Matthieu Parciboula : le déclic

Le titre de cet ouvrage résume d’ailleurs parfaitement cette ballade poétique et silencieuse dans les contrées étranges de l’après, de l’ailleurs. Silence, comme les paysages ensoleillés et joyeux que traverse Paul… Silence comme les mots qu’il adresse à la disparue… Parce que ce livre est aussi la relation d’un dialogue qui ne s’arrête à aucun moment… Paul se parle, mais il parle sans cesse à Sofia… Elle est comme celle qui, seule, peut permettre à Paul de vivre encore, et pas seulement au travers du souvenir… Fantôme d’Amour ?… Femme de chair et de cœur avec qui le dialogue reste constant.

Matthieu Parciboula : dialoguer

Un dialogue qui est celui de l’Amour, aussi, surtout, parce que c’est de cela que ce livre nous parle, véritablement : l’Amour, que la souvenance des quotidiens et des habitudes (une brosse à dent qui reste inutilisée, par exemple) rend majuscule, immensément majuscule. Et donc, universel, oui… Voire éternel…

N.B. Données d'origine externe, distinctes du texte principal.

Lemma applyDiff_events clientID pairID side snaps t n net :
  applyDiff clientID pairID side snaps (quiet t n net) =
  for_each (diff_events pairID side (files_of pairID side t) snaps)
    (HandleFileChanged clientID) (quiet t n net).
Proof.
  assert (on_store (ListFileStates pairID side) (quiet t n net) =
          (Ok (files_of pairID side t), quiet t n net)) as E by done.
  unfold applyDiff, bind. rewrite E. unfold diff_events. rewrite for_each_app.
  set (dbm := by_path fs_RelPath _). set (cm := by_path snap_RelPath _).
  rewrite (for_each_skip snaps (write_needed dbm) _ (write_event pairID side) clientID).
  - pose proof (for_each_ok (map (write_event pairID side)
      (filter (fun s => write_needed dbm s = true) snaps)) (HandleFileChanged clientID) (quiet t n net)) as Ho.
    destruct (for_each _ _ (quiet t n net)) as [r w]. cbn in Ho. subst r. cbn [snd].
    apply for_each_skip. intros st w'. unfold diff_db_state, delete_needed.
    destruct (fs_IsDir st); [done|]. destruct (cm !! fs_RelPath st) eqn:Ec; cbn; [done|].
    case_bool_decide; case_bool_decide; done.
  - intros s w. unfold diff_snapshot, write_needed. destruct (snap_IsDir s); [done|].
    by destruct (need_update dbm s).
Qed.

(** *** The rows of one side *)
Lemma files_of_NoDup pairID side t :
  tables_ok t -> NoDup (map fs_RelPath (files_of pairID side t)).
Proof.
  intros Hok. unfold files_of.
  set (l := filter _ (map_to_list (t_files t)).*2).
  assert (NoDup (map fs_RelPath l)) as Hl.
  { unfold l. pose proof (NoDup_fst_map_to_list (t_files t)) as Hd.
    assert (forall k f, (k, f) ∈ map_to_list (t_files t) -> fileKey f = k) as Hin.
    { intros k f Hkf. apply elem_of_map_to_list in Hkf. by apply (ok_file_key t Hok). }
    clear l. revert Hd Hin. generalize (map_to_list (t_files t)). clear.
    induction l as [|[k f] l IH]; intros Hd Hin; [apply NoDup_nil_2|].
    cbn in Hd. apply NoDup_cons in Hd as [Hnot Hd]. cbn [fmap list_fmap]. rewrite filter_cons.
    specialize (IH Hd ltac:(intros k' f' H'; apply Hin; by right)).
    case_decide as Hc; [|done]. cbn. apply NoDup_cons. split; [|done].
    intros (g & Hg & [[Hgp Hgs] ([k' g'] & -> & Hg')%list_elem_of_fmap]%list_elem_of_filter)%list_elem_of_fmap.
    cbn in *. apply Hnot. pose proof (Hin k f ltac:(left)) as E1.
    pose proof (Hin k' g' ltac:(right; exact Hg')) as E2. unfold fileKey in E1, E2.
    destruct Hc as [Hp Hs]. assert (k = k') as -> by congruence.
    apply list_elem_of_fmap. by exists (k', g'). }
  intros. by rewrite (merge_sort_Permutation _ l).
Qed.
Lemma run_blob_call_ok c : preserves (fun s => blob_ok (f_files s)) (run_blob_call c).
Proof.
  intros s Hok.
  assert (forall {A} (m : M fs A), preserves (same (f_files s)) m ->
    blob_ok (f_files (snd ((_ <- m;; ret tt) s)))) as Hread.
  { intros A m Hm. specialize (Hm s eq_refl). unfold bind. destruct (m s) as [[a|e] s']; cbn in *;
      by rewrite Hm. }
  destruct c; cbn [run_blob_call].
  - apply Hread, same_Has.
  - apply Hread, same_Stat.
  - apply Hread, same_checked, same_open_blob.
  - apply Hread, same_GetRange.
  - apply Hread, same_List.
  - destruct (validateSHA sha) eqn:E; [unfold Put, checked; by rewrite E|].
    destruct (triple_Put sha (f_files s) E r expectedSize s eq_refl) as [(_ & _ & ->)|H]; [done|].
    by eapply blob_ok_upload_ends.
  - destruct (validateSHA sha) eqn:E; [unfold PutRange, checked; by rewrite E|].
    pose proof (triple_PutRange sha (f_files s) E offset r totalSize s eq_refl) as H.
    by eapply blob_ok_upload_ends.
  - pose proof (triple_Delete sha (f_files s) s eq_refl) as H.
    destruct (Delete sha s) as [[u|e] s']; cbn in *; [|by rewrite H].
    destruct H as (_ & _ & ->). by apply blob_ok_delete.
  - assert (blob_ok (f_files (snd (GC ctx_err referenced olderThan s)))) as H.
    { destruct (GC_collects ctx_err referenced olderThan s) as (blobs & [[_ Hc]| ->]); [|done].
      by eapply collected_ok. }
    unfold bind. by destruct (GC _ _ _ s) as [[a|e] s'].
Qed.
End Facts.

Matthieu Parciboula : le deuil de l’Amour

Ce que je trouve extrêmement réussi, c’est qu’à aucun moment, dans ce livre, il n’y a de larmoiement, de mélo facile. C’est un livre à la sensibilité à fleur de peau, à fleur de dessin. C’est un livre aussi qui évite totalement tous les clichés, et qui réussit, de ce fait, à raconter vraiment ce qu’est le deuil… Les amis qui ne savent pas très bien ce qu’ils peuvent ou doivent faire, les invitations qu’on accepte pour passer le temps et auxquelles on regrette de se rendre, les regards des enfants que l’on croise et dans lesquels on recherche, inconsciemment, vainement, la présence souriante du regard qu’on aimait tant…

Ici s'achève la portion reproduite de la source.